Isolated MNs were plated in four-well tissue culture dishes (Nunc, Thermo Fisher Scientific) for survival experiments (15,000 neurons per well), or for Western blot analysis (70,000 cells per well). Wells were coated with polyornithine/laminin as described previously (Soler et al., 1998). Culture medium was Neurobasal (Invitrogen) supplemented with B27 (Invitrogen), horse serum (2% v/v), l-glutamine (0.5 mm), and 2-mercaptoethanol (25 μm).

Measures of MN survival and apoptotic cell death.

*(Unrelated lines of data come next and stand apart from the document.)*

Lemma jobs_replace_queue now job s old : jobs_inv s →
  spec_replaceable job (queue s).*2 = Some old →
  (queue (jobs_replace now job s)).*2 = spec_admit (queued_at now job) (queue s).*2.
Proof.
  intros I R. unfold spec_admit.
  change (spec_replaceable (queued_at now job)) with (spec_replaceable job). rewrite R.
  destruct (replaceable_queue _ _ _ I R) as (front & node & Q & K & L).
  unfold jobs_replace. rewrite L. simpl. pose proof (inv_nodes _ I) as N. rewrite Q in *.
  rewrite set_node_last by done. rewrite !fmap_app. simpl. by rewrite removelast_last.
Qed.

Lemma jobs_replace_inv now job s old :
  jobs_inv s → 0 <= bytes job → spec_replaceable job (queue s).*2 = Some old →
  spec_fits job s = true → jobs_inv (jobs_replace now job s).
Proof.
  intros I Hb R F. assert (QR := jobs_replace_queue now job s old I R).
  destruct (replaceable_queue _ _ _ I R) as (front & node & Q & K & L).
  unfold spec_fits in F. rewrite R in F. simpl in F. bool_prop.
  assert (set_node node (queued_at now job) (queue s) = front ++ [(node, queued_at now job)]) as SN.
  { rewrite Q. apply set_node_last. rewrite <- Q. apply I. }
  unfold jobs_replace in *. rewrite L in *. simpl in QR. destruct I.
  constructor; simpl; rewrite ?SN in *; try done.
  - rewrite Q in inv_nodes0. by rewrite fmap_app in *.
  - rewrite Q, Forall_app in inv_fresh0. destruct inv_fresh0 as [F1 F2]. apply Forall_app.
    split; [done|]. inversion F2. by repeat constructor.
  - intros k. rewrite inv_index0, Q, !newest_app, !newest_single.
    change (job_key (queued_at now job)) with (job_key job).
    assert (job_key old = job_key job) as -> by (unfold replaces in K; by bool_prop).
    by case_bool_decide.
  - by rewrite QR.
  - rewrite Q, !fmap_app, !Forall_app in *. simpl in *. repeat split; try tauto.
    by repeat constructor.
  - rewrite spec_admit_bytes, R. unfold inflight_size in *. simpl in *. lia.
  - unfold pending_jobs, inflight_count in *. simpl. rewrite Q in inv_count0.
    rewrite length_app in *. done.
Qed.

Lemma total_bytes_cons j q : total_bytes (j :: q) = bytes j + total_bytes q.
Proof. done. Qed.

(** What a take leaves of the jobs. *)
Definition jobs_take (s : jobs) : jobs :=
  match queue s with
  | [] => s
  | (node, job) :: rest =>
      Jobs rest (next_node s)
        (match queued_by_owner s !! job_key job with
         | Some n => if (n =? node)%nat then delete (job_key job) (queued_by_owner s)
                     else queued_by_owner s
         | None => queued_by_owner s
         end) (Some job) (results s) (total_bytes rest.*2)
  end.

Lemma newest_cons k n j q :
  newest k ((n, j) :: q) = match newest k q with
                           | Some p => Some p
                           | None => if bool_decide (job_key j = k) then Some (n, j) else None
                           end.
Proof. change ((n, j) :: q) with ([(n, j)] ++ q). by rewrite newest_app, newest_single. Qed.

MN survival evaluation was performed as described previously (Arce et al., 1999), with modifications. Briefly, cells were plated in complete medium containing a cocktail of recombinant NTFs (1 ng/ml BDNF, 10 ng/ml GDNF, and 10 ng/ml CNTF; PeproTech). Three hours after plating, medium was replaced and complete medium containing lentiviral particles (see below) was added. Twenty hours later, medium was washed and fresh medium containing NTFs was added. Photomicrographs of different microscopic areas from each dish were performed (four central areas per well, three wells for each condition), and we counted the number of large phase-bright neurons with long neurite processes present in the photomicrographs. The number of cells present in each dish was considered our initial 100%. Photomicrographs and counts were performed at indicated times in the same microscopic areas as the initial count. Survival was expressed as the percentage of cells counted with respect to the initial value (100%). Survival experiments performed in nontransduced cultures were performed as described in text and figure legends.

For apoptotic nuclear morphology assessment, cells were fixed in 4% paraformaldehyde and 100% methanol, and stained with 0.05 μg/ml Hoechst 33258 for 30 min at room temperature. Uniformly stained nuclei were scored as healthy, viable cells, whereas condensed or fragmented nuclei were considered as dead cells. For survival and cell death quantification experiments, we used an Olympus IX71 microscope equipped with epifluorescence optics.

Immunofluorescence of RelA nuclear translocation.

To determine RelA translocation to the nucleus, cells were incubated for 24 h in the presence or absence of the NTF cocktail. The cultures were fixed in 4% paraformaldehyde and 100% methanol, incubated overnight at 4°C with a polyclonal anti-RelA antibody (1:100; Santa Cruz Biotechnology), and further incubated with an anti-rabbit secondary antibody conjugated with Alexa Fluor 488 (Invitrogen) for 1 h at room temperature protected from light. Nuclear staining was obtained with Hoechst 33258, as described above. Micrographs were obtained using a FluoView 500 Olympus confocal microscope.

Western blot analysis.

Western blot analysis was performed as described previously (Pérez-García et al., 2004). Cells were rinsed in ice-cold PBS, pH 7.2, after stimulation or lentiviral transduction. Total cell lysates were collected and resolved in SDS-polyacrylamide gels and transferred onto polyvinylidene difluoride Immobilon-P transfer membrane filters (Millipore), using a GE Healthcare semidry Trans-Blot according to the manufacturer's instructions. The membranes were blotted with the specific antibodies: anti-Bax (1:1000); anti-Cleaved Caspase-3 (1:1000); anti-RelA (1:1000); anti-phospho-IKK (1:1000); anti-Ser 32/36 IκBα (1:500); anti-phospho-serine 473-Akt (1:1000); anti-CREB (1:1000); or anti-phospho-CREB (1:1000) from Cell Signaling Technology; anti-Bcl-xL (1:3000) or anti-Smn (1:5000) from BD Transduction Laboratories; anti-IKKβ (1:1000) or anti-IKKα (1:1000) from Calbiochem; anti-RelB (1:1000) (C-19), anti-IκBα (1:1000), or anti-Akt (1:1000) from Santa Cruz Biotechnology; or anti-Bim (1:500) from Stressgen, following the instructions of the providers. Unless stated otherwise, to control the specific protein content per lane, membranes were reprobed with a monoclonal anti-α-Tubulin antibody (1:50000, Sigma), as described by the provider. Blots were developed using the Super Signal chemiluminescent substrate (Pierce) or the ECL Advance Western Blotting detection kit (GE Healthcare).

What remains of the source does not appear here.